You see, I was being bullied at school at this point in my life. At first, I thought I had made some really great friends at my new school. I even got elected as class president of the month during our class elections, but that made one of my new best friends jealous I suppose. She called me one day and said that no one wanted to be my friend anymore except for her and offered to be my friend in secret. Then, when I would go to school, the girls would run to where I was sitting alone at recess, stand in a line and successively say one word of a sentence they had all rehearsed “We. Don’t. Want. To. Be. Your. Friend.” Then they’d laugh and run away. Fourth grade girls are literally the worst. At the end of the school year when that one friend left school early to go on a family trip to Paris, the other girls later approached me and apologized saying that they wanted to be my friend but the other girl wouldn’t let them. Do we wonder why I have trust issues?

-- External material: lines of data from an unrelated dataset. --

(** C9, amended. An add that brings the pending batch to the size
    threshold starts the delivery call and returns at once: in the world
    it returns, the request is in flight with the whole batch as payload,
    nobody awaits it, and neither the success nor the failure handling has
    run (nothing logged, nothing re-queued).  A timer-triggered flush is
    not awaited either.  Only the SIGINT handler awaits its flush: the
    request is recorded as awaited and the process has not exited. *)
Theorem C9_only_shutdown_awaits_flush (cast : CastEvent) (w : World) :
  (batchSize w <= Z.of_nat (length (batch w)) + 1 ->
   let w' := add cast w in
   In (mkReq (next_req w) (batch w ++ [cast])) (inflight w') /\
   ~ delivery_over (next_req w) w' /\
   waiters w' = waiters w /\ console w' = console w /\ batch w' = []) /\
  (batch w <> [] ->
   (forall h w', step (LFire h) w = Some w' ->
      In (mkReq (next_req w) (batch w)) (inflight w') /\
      waiters w' = waiters w /\ console w' = console w) /\
   (forall w', step LSigint w = Some w' ->
      In (mkReq (next_req w) (batch w)) (inflight w') /\
      waiters w' = next_req w :: waiters w /\ exited w' = None)).
Proof.
  split.
  - intros L w'.
    assert (E : w' = fst (flush (set_batch (batch w ++ [cast]) w)))
      by apply (add_at_threshold cast w L).
    set (w1 := set_batch (batch w ++ [cast]) w) in E.
    assert (N : batch w1 <> []) by (simpl; destruct (batch w); discriminate).
    destruct (flush_fields w1 N) as (B & _ & _ & I & _ & _ & _ & _ & Wt & _ & _ & Co & _).
    rewrite <- E in B, I, Wt, Co.
    assert (In' : In (mkReq (next_req w) (batch w ++ [cast])) (inflight w')).
    { rewrite I. apply in_or_app. right. left. reflexivity. }
    split; [exact In'|]. split.
    + intro O. apply (O _ In'). reflexivity.
    + repeat split; assumption.
  - intro N. split.
    + intros h w' S. unfold step in S.
      destruct (exited w); [discriminate|]. unfold fire in S.
      destruct (find (is_handle h) (timers w)) as [[h' due]|]; [|discriminate].
      destruct (due <=? now w); [|discriminate].
      injection S as <-.
      set (w0 := set_timers _ w).
      assert (N0 : batch w0 <> []) by exact N.
      destruct (flush_fields w0 N0) as (_ & _ & _ & I & _ & _ & _ & _ & Wt & _ & _ & Co & _).
      split; [|split; assumption].
      rewrite I. apply in_or_app. right. left. reflexivity.
    + intros w' S. unfold step in S.
      destruct (exited w) eqn:X; [discriminate|].
      injection S as <-. unfold on_sigint.
      set (w0 := console_log LogShuttingDown w).
      assert (N0 : batch w0 <> []) by exact N.
      rewrite (flush_nonempty w0 N0).
      pose proof (flush_fields w0 N0) as F.
      rewrite (flush_nonempty w0 N0) in F. cbn [fst] in F.
      destruct F as (_ & _ & _ & I & _ & _ & _ & E & Wt & _).
      cbn [inflight waiters exited set_waiters].
      split; [|split].
      * rewrite I. apply in_or_app. right. left. reflexivity.
      * rewrite Wt. reflexivity.
      * rewrite E. exact X.
Qed.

Anyway, it was something like this every single day. Even when I thought I was safe at home, they would call me up during a slumber party I was not invited to, ask my mom to speak to me, laugh amongst themselves, and hang up. They just wanted to let me know that they were having fun and that I was neither welcome nor invited. It was day after day of not knowing what I would have to face that day. Every day of dreading recess. Every day of nonstop anxiety.
I never told anyone this was happening. I didn’t know it then, but the anxiety led to some serious psychosomatic symptoms. I experienced shortness of breath, nausea, and constant headaches. I was either throwing up or making myself throw up 3-4 times a week so I could go home. Even through the MRIs and CT scans and acupuncture treatments, my answer to “How are you? How was your day at school?” was always “Good” followed by the scarfing down two bowls of rice to prove it. But how could I not be good when my mom was always sick and in pain? When she had so much to take care of? When I knew she was doing her best?
So yeah, I had to be strong. I had to be independent. And in some ways, I guess I was resentful that I had to be so strong when Sam got to be so soft and could throw tantrums over not getting holographic Pokemon cards. Even still, no bully was going to make Sammy’s life anywhere close to as miserable as mine was.
Yeah I know kung fu, and I know where you live.